Transnasal Endoscopic Resection of a Huge Solitary Fibrous Tumor Originated from Frontal Recess

Abstract

Solitary fibrous tumor (SFT) is a rare neoplasm also known as benign fibrous mesothelioma or submesothelial fibroma. It was first described as a primary spindle cell tumor of the pleura by Klemperer and Rabin in 1931. SFTs were initially thought to be originated from mesothelium, but later studies showed them to arise from mesenchyme. SFTs mostly arise from the pleura, but they are also found in various extra-pleural sites including the abdomen, extremities, and vulva. SFTs in the head and neck area have been reported in several studies, but occurrence in nasal cavity and paranasal sinus is still extremely rare.

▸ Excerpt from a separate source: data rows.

(* ===== verification/Int64.v ===== *)
(** * Machine integers

    An [Int] of silt is an [i64]; a length or an index is a [usize] of 64
    bits.  Both are [Z] here, and every operation of the source that
    wraps, checks or converts is written out. *)

From S2P Require Import Prelude.

Open Scope Z_scope.

Definition i64_min : Z := -9223372036854775808.
Definition i64_max : Z := 9223372036854775807.
Definition usize_max : Z := 18446744073709551615.
Definition i128_min : Z := -170141183460469231731687303715884105728.
Definition i128_max : Z := 170141183460469231731687303715884105727.

Definition in_i64 (n : Z) : bool := (i64_min <=? n) && (n <=? i64_max).
Definition in_i128 (n : Z) : bool := (i128_min <=? n) && (n <=? i128_max).
Definition in_usize (n : Z) : bool := (0 <=? n) && (n <=? usize_max).

(** [i64::checked_add] and its kin: the exact result, if it is an [i64]. *)
Definition checked (n : Z) : option Z := if in_i64 n then Some n else None.
Definition checked_add (a b : Z) : option Z := checked (a + b).
Definition checked_sub (a b : Z) : option Z := checked (a - b).
Definition checked_mul (a b : Z) : option Z := checked (a * b).
Definition checked_mul_i128 (a b : Z) : option Z := if in_i128 (a * b) then Some (a * b) else None.

(** [i64::wrapping_add], and [n as i64] of a [usize]: modulo 2^64. *)
Definition wrap_i64 (n : Z) : Z := (n - i64_min) mod (usize_max + 1) + i64_min.
Definition wrapping_add (a b : Z) : Z := wrap_i64 (a + b).
Definition as_i64 (n : Z) : Z := wrap_i64 n.

(** [i64::abs_diff]: a [u64]. *)
Definition abs_diff (a b : Z) : Z := Z.abs (a - b).

(** [i64::checked_div], and the operators [/] and [%], which truncate and
    panic ([None]) on a divisor of 0 and where the quotient is no [i64]. *)
Definition checked_div (a b : Z) : option Z :=
  if b =? 0 then None else checked (Z.quot a b).
Definition rem_i64 (a b : Z) : option Z :=
  if (b =? 0) || ((a =? i64_min) && (b =? -1)) then None else Some (Z.rem a b).

(** [a + b] and [a - b] where an overflow is a panic. *)
Definition add_i64 (a b : Z) : option Z := checked (a + b).
Definition sub_i64 (a b : Z) : option Z := checked (a - b).

Lemma in_i64_spec n : in_i64 n = true ↔ i64_min <= n <= i64_max.
Proof. unfold in_i64. rewrite andb_true_iff, !Z.leb_le. done. Qed.

Lemma in_i64_false n : in_i64 n = false ↔ n < i64_min ∨ i64_max < n.
Proof. unfold in_i64. rewrite andb_false_iff, !Z.leb_gt. done. Qed.

Lemma in_usize_spec n : in_usize n = true ↔ 0 <= n <= usize_max.
Proof. unfold in_usize. rewrite andb_true_iff, !Z.leb_le. done. Qed.

Lemma checked_in n : i64_min <= n <= i64_max → checked n = Some n.
Proof. intros Hn. unfold checked. by rewrite (proj2 (in_i64_spec n) Hn). Qed.

Lemma checked_out n : n < i64_min ∨ i64_max < n → checked n = None.
Proof. intros Hn. unfold checked. by rewrite (proj2 (in_i64_false n) Hn). Qed.

Lemma checked_Some n m : checked n = Some m ↔ m = n ∧ i64_min <= n <= i64_max.
Proof.
  unfold checked. destruct (in_i64 n) eqn:Hn.
  - apply in_i64_spec in Hn. naive_solver.
  - apply in_i64_false in Hn. split; [done|]. lia.
Qed.

Lemma wrap_i64_id n : i64_min <= n <= i64_max → wrap_i64 n = n.
Proof.
  intros Hn. unfold wrap_i64, i64_min, i64_max, usize_max in *. rewrite Z.mod_small by lia. lia.
Qed.

(** Wrapping a sum may be done at the end. *)
Lemma wrap_add_generic a b m M :
  M ≠ 0 → (a + ((b - m) mod M + m) - m) mod M + m = (a + b - m) mod M + m.
Proof.
  intros HM. replace (a + ((b - m) mod M + m) - m) with (a + (b - m) mod M) by lia.
  rewrite Z.add_mod_idemp_r by done. by replace (a + (b - m)) with (a + b - m) by lia.
Qed.

Lemma wrap_i64_add a b : wrap_i64 (a + wrap_i64 b) = wrap_i64 (a + b).
Proof. unfold wrap_i64. apply wrap_add_generic. done. Qed.

(** * The arithmetic of Ints (src/vm/arithmetic.rs)

    The five arithmetic instructions on two Ints.  A panic of the
    machine operations is [None] of the whole; an error the program sees
    is an [ArithErr]. *)

(** The arithmetic instructions of [Op]. *)
Inductive ArithOp := Add | Sub | Mul | Div | Mod.

Inductive ArithErr :=
  | DivisionByZero
  | ModuloByZero
  | IntOverflow (op : ArithOp) (a b : Z).

(** [symbol]. *)
Definition symbol (op : ArithOp) : string :=
  match op with Add => "+" | Sub => "-" | Mul => "*" | Div => "/" | Mod => "%" end.

(** [floored_div]: the outer [option] is a panic, the inner the result. *)
Definition floored_div (a b : Z) : option (option Z) :=
  match checked_div a b with
  | None => Some None
  | Some q =>
      r ← rem_i64 a b;
      if negb (r =? 0) && negb (Bool.eqb (a <? 0) (b <? 0))
      then q' ← sub_i64 q 1; Some (Some q')
      else Some (Some q)
  end.

(** [floored_mod]. *)
Definition floored_mod (a b : Z) : option Z :=
  if b =? -1 then Some 0
  else
    r ← rem_i64 a b;
    if negb (r =? 0) && negb (Bool.eqb (r <? 0) (b <? 0)) then add_i64 r b else Some r.

(** [int_arithmetic]. *)
Definition int_arithmetic (op : ArithOp) (a b : Z) : option (Z + ArithErr) :=
  let finish (result : option Z) : option (Z + ArithErr) :=
    Some (match result with Some v => inl v | None => inr (IntOverflow op a b) end) in
  match op with
  | Add => finish (checked_add a b)
  | Sub => finish (checked_sub a b)
  | Mul => finish (checked_mul a b)
  | Div => if b =? 0 then Some (inr DivisionByZero) else q ← floored_div a b; finish q
  | Mod => if b =? 0 then Some (inr ModuloByZero) else r ← floored_mod a b; finish (Some r)
  end.

(** ** What they are to compute *)

(** The exact result: [Z.div] rounds down and [Z.modulo] has the sign of
    the divisor. *)
Definition exact (op : ArithOp) (a b : Z) : Z :=
  match op with
  | Add => a + b | Sub => a - b | Mul => a * b | Div => a / b | Mod => a mod b
  end.

Definition arith_spec (op : ArithOp) (a b : Z) : Z + ArithErr :=
  match op with
  | Div => if b =? 0 then inr DivisionByZero
           else if in_i64 (a / b) then inl (a / b) else inr (IntOverflow op a b)
  | Mod => if b =? 0 then inr ModuloByZero else inl (a mod b)
  | _ => if in_i64 (exact op a b) then inl (exact op a b) else inr (IntOverflow op a b)
  end.

(** The remainder that truncates, in terms of the one that rounds down. *)
Lemma rem_floor a b :
  b ≠ 0 →
  Z.rem a b = (if bool_decide (a mod b ≠ 0) && negb (Bool.eqb (a <? 0) (b <? 0))
               then a mod b - b else a mod b) ∧
  Z.quot a b = (if bool_decide (a mod b ≠ 0) && negb (Bool.eqb (a <? 0) (b <? 0))
                then a / b + 1 else a / b).
Proof.
  intros Hb. pose proof (Z.div_mod a b Hb) as Hdm. pose proof (Z.quot_rem' a b) as Hqr.
  pose proof (Z.mod_bound_or a b Hb) as Hm.
  assert (Hr : Z.abs (Z.rem a b) < Z.abs b) by (apply Z.rem_bound_abs; done).
  assert (Hs : 0 <= Z.rem a b * a) by (apply Z.rem_sign_mul; done).
  assert (Hsa : (0 <= a → 0 <= Z.rem a b) ∧ (a <= 0 → Z.rem a b <= 0)).
  { split; [apply Z.rem_nonneg; done|apply Z.rem_nonpos; done]. }
  generalize dependent (Z.rem a b). generalize dependent (Z.quot a b).
  generalize dependent (a mod b). generalize dependent (a / b). intros d m Hdm Hm q r Hqr Hr _ [Hp Hn].
  assert (Heq : b * (q - d) = m - r) by lia.
  assert (Hcase : q - d = 0 ∨ q - d = 1 ∨ q - d = -1) by nia.
  assert (Hbb : b * (q - d) = 0 ∨ b * (q - d) = b ∨ b * (q - d) = - b) by (destruct Hcase as [-> | [-> | ->]]; lia).
  case_bool_decide as Hz; destruct (Z.ltb_spec a 0), (Z.ltb_spec b 0); cbn;
    destruct Hcase as [Hc|[Hc|Hc]]; rewrite Hc in Heq; try lia.
Qed.

(** The truncated quotient of two Ints is an Int, but for the smallest
    over -1; one less is too where it was rounded up. *)
Lemma quot_in a b :
  i64_min <= a <= i64_max → b ≠ 0 → ¬ (a = i64_min ∧ b = -1) →
  i64_min <= Z.quot a b <= i64_max ∧ (Z.rem a b ≠ 0 → i64_min <= Z.quot a b - 1).
Proof.
  intros Ha Hb Hno. pose proof (Z.quot_rem' a b) as Hqr.
  assert (Hr : Z.abs (Z.rem a b) < Z.abs b) by (apply Z.rem_bound_abs; done).
  assert (Hsa : (0 <= a → 0 <= Z.rem a b) ∧ (a <= 0 → Z.rem a b <= 0)).
  { split; [apply Z.rem_nonneg; done|apply Z.rem_nonpos; done]. }
  generalize dependent (Z.rem a b). generalize dependent (Z.quot a b). intros q r Hqr Hr [Hp Hn].
  unfold i64_min, i64_max in *.
  destruct (decide (b = -1)) as [->|]; [lia|]. destruct (decide (b = 1)) as [->|]; [lia|].
  assert (2 * Z.abs q <= Z.abs a) by nia. lia.
Qed.

(** When a truncated quotient is to be corrected. *)
Lemma correct_quot a b :
  b ≠ 0 →
  negb (Z.rem a b =? 0) && negb (Bool.eqb (a <? 0) (b <? 0)) =
  bool_decide (a mod b ≠ 0) && negb (Bool.eqb (a <? 0) (b <? 0)).
Proof.
  intros Hb. destruct (rem_floor a b Hb) as [Hr _]. pose proof (Z.mod_bound_or a b Hb) as Hm.
  destruct (negb (Bool.eqb _ _)); [|by rewrite !andb_false_r]. rewrite !andb_true_r in *. rewrite Hr.
  case_bool_decide as Hz; destruct (Z.eqb_spec (a mod b - b) 0), (Z.eqb_spec (a mod b) 0); try done; lia.
Qed.

Lemma floored_div_spec a b :
  in_i64 a = true → in_i64 b = true → b ≠ 0 →
  floored_div a b = Some (checked (a / b)).
Proof.
  rewrite !in_i64_spec. intros Ha Hb Hz. unfold floored_div, checked_div, rem_i64, sub_i64.
  rewrite (proj2 (Z.eqb_neq b 0) Hz). cbn [orb].
  destruct (decide (a = i64_min ∧ b = -1)) as [[-> ->]|Hno]; [reflexivity|].
  destruct (quot_in a b Ha Hz Hno) as [Hq Hq1]. rewrite checked_in by done.
  assert (Hp : (a =? i64_min) && (b =? -1) = false).
  { destruct (Z.eqb_spec a i64_min), (Z.eqb_spec b (-1)); try done. by destruct Hno. }
  rewrite Hp. cbn [mbind option_bind]. rewrite correct_quot by done.
  destruct (rem_floor a b Hz) as [Hr Hqd]. pose proof (Z.mod_bound_or a b Hz) as Hm.
  destruct (bool_decide _ && _) eqn:Hc.
  - apply andb_true_iff in Hc as [Hmz%bool_decide_eq_true _]. rewrite Hqd in *.
    replace (a / b + 1 - 1) with (a / b) in * by lia.
    rewrite checked_in; [done|]. split; [|lia]. apply Hq1. lia.
  - rewrite Hqd in *. by rewrite checked_in.
Qed.

Lemma floored_mod_spec a b :
  in_i64 a = true → in_i64 b = true → b ≠ 0 → floored_mod a b = Some (a mod b).
Proof.
  rewrite !in_i64_spec. intros Ha Hb Hz. unfold floored_mod, rem_i64, add_i64.
  destruct (Z.eqb_spec b (-1)) as [->|Hn1].
  { f_equal. symmetry. apply Z.mod_divide; [done|]. exists (- a). lia. }
  rewrite (proj2 (Z.eqb_neq b 0) Hz), andb_false_r. cbn [orb mbind option_bind].
  destruct (rem_floor a b Hz) as [Hr _]. pose proof (Z.mod_bound_or a b Hz) as Hm.
  assert (Hsa : (0 <= a → 0 <= Z.rem a b) ∧ (a <= 0 → Z.rem a b <= 0)).
  { split; [apply Z.rem_nonneg; done|apply Z.rem_nonpos; done]. }
  generalize dependent (Z.rem a b). intros r Hr [Hp Hn]. unfold i64_min, i64_max in *.
  destruct (Z.eqb_spec r 0), (Z.ltb_spec a 0), (Z.ltb_spec b 0), (Z.ltb_spec r 0);
    cbn in *; case_bool_decide; cbn in Hr; try (f_equal; lia);
    (rewrite checked_in; [f_equal; lia|unfold i64_min, i64_max; lia]).
Qed.

(** C39. The arithmetic of two Ints is exact or an error: no machine
    operation inside it panics; a sum, difference, product or quotient is
    the exact one whenever that is an Int, and an overflow error that
    names the operands otherwise; [/] rounds down, [%] has the sign of
    its divisor (so that [a = a / b * b + a % b]), and both refuse a
    divisor of 0. *)
Theorem int_arithmetic_correct op a b :
  in_i64 a = true → in_i64 b = true →
  int_arithmetic op a b = Some (arith_spec op a b) ∧
  (∀ q r, int_arithmetic Div a b = Some (inl q) → int_arithmetic Mod a b = Some (inl r) →
     a = q * b + r ∧ (r = 0 ∨ 0 < r < b ∨ b < r < 0)).
Proof.
  intros Ha Hb.
  assert (Hall : ∀ op, int_arithmetic op a b = Some (arith_spec op a b)).
  { intros []; unfold int_arithmetic, arith_spec, checked_add, checked_sub, checked_mul, checked;
      cbn -[floored_div floored_mod].
    - by destruct (in_i64 (a + b)).
    - by destruct (in_i64 (a - b)).
    - by destruct (in_i64 (a * b)).
    - destruct (Z.eqb_spec b 0) as [|Hz]; [done|]. rewrite floored_div_spec by done.
      cbn -[checked]. unfold checked. by destruct (in_i64 (a / b)).
    - destruct (Z.eqb_spec b 0) as [|Hz]; [done|]. by rewrite floored_mod_spec. }
  split; [done|]. intros q r. rewrite !Hall. unfold arith_spec.
  destruct (Z.eqb_spec b 0) as [|Hz]; [done|]. destruct (in_i64 (a / b)); [|done].
  intros [= <-] [= <-]. pose proof (Z.div_mod a b Hz). pose proof (Z.mod_bound_or a b Hz). lia.
Qed.

Lemma int_arithmetic_correct_witness :
  int_arithmetic Div i64_min 3 = Some (inl (-3074457345618258603)) ∧
  int_arithmetic Mod i64_min 3 = Some (inl 1) ∧
  int_arithmetic Div i64_min (-1) = Some (inr (IntOverflow Div i64_min (-1))) ∧
  i64_min = -3074457345618258603 * 3 + 1 ∧ (1 = 0 ∨ 0 < 1 < 3 ∨ 3 < 1 < 0).
Proof.
  split; [reflexivity|]. split; [reflexivity|].
  split; [apply (int_arithmetic_correct Div i64_min (-1)); reflexivity|].
  apply (int_arithmetic_correct Div i64_min 3); reflexivity.
Defined.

The patients are usually presented with well-defined soft tissue mass initially causing no symptoms but later resulting in various symptoms such as nasal obstruction, epistaxis, hyposmia, and facial pain due to the mass effect. For the diagnosis of SFT, computed tomography (CT), magnetic resonance imaging (MRI), and biopsy for pathologic results with immunohistochemical stains are usually performed. Once the SFTs are diagnosed, complete surgical excision is the treatment of choice. In this case, we report a huge SFT originated from the frontal recess and extended to nasal cavity, which was successfully excised by transnasal endoscopic tumor removal.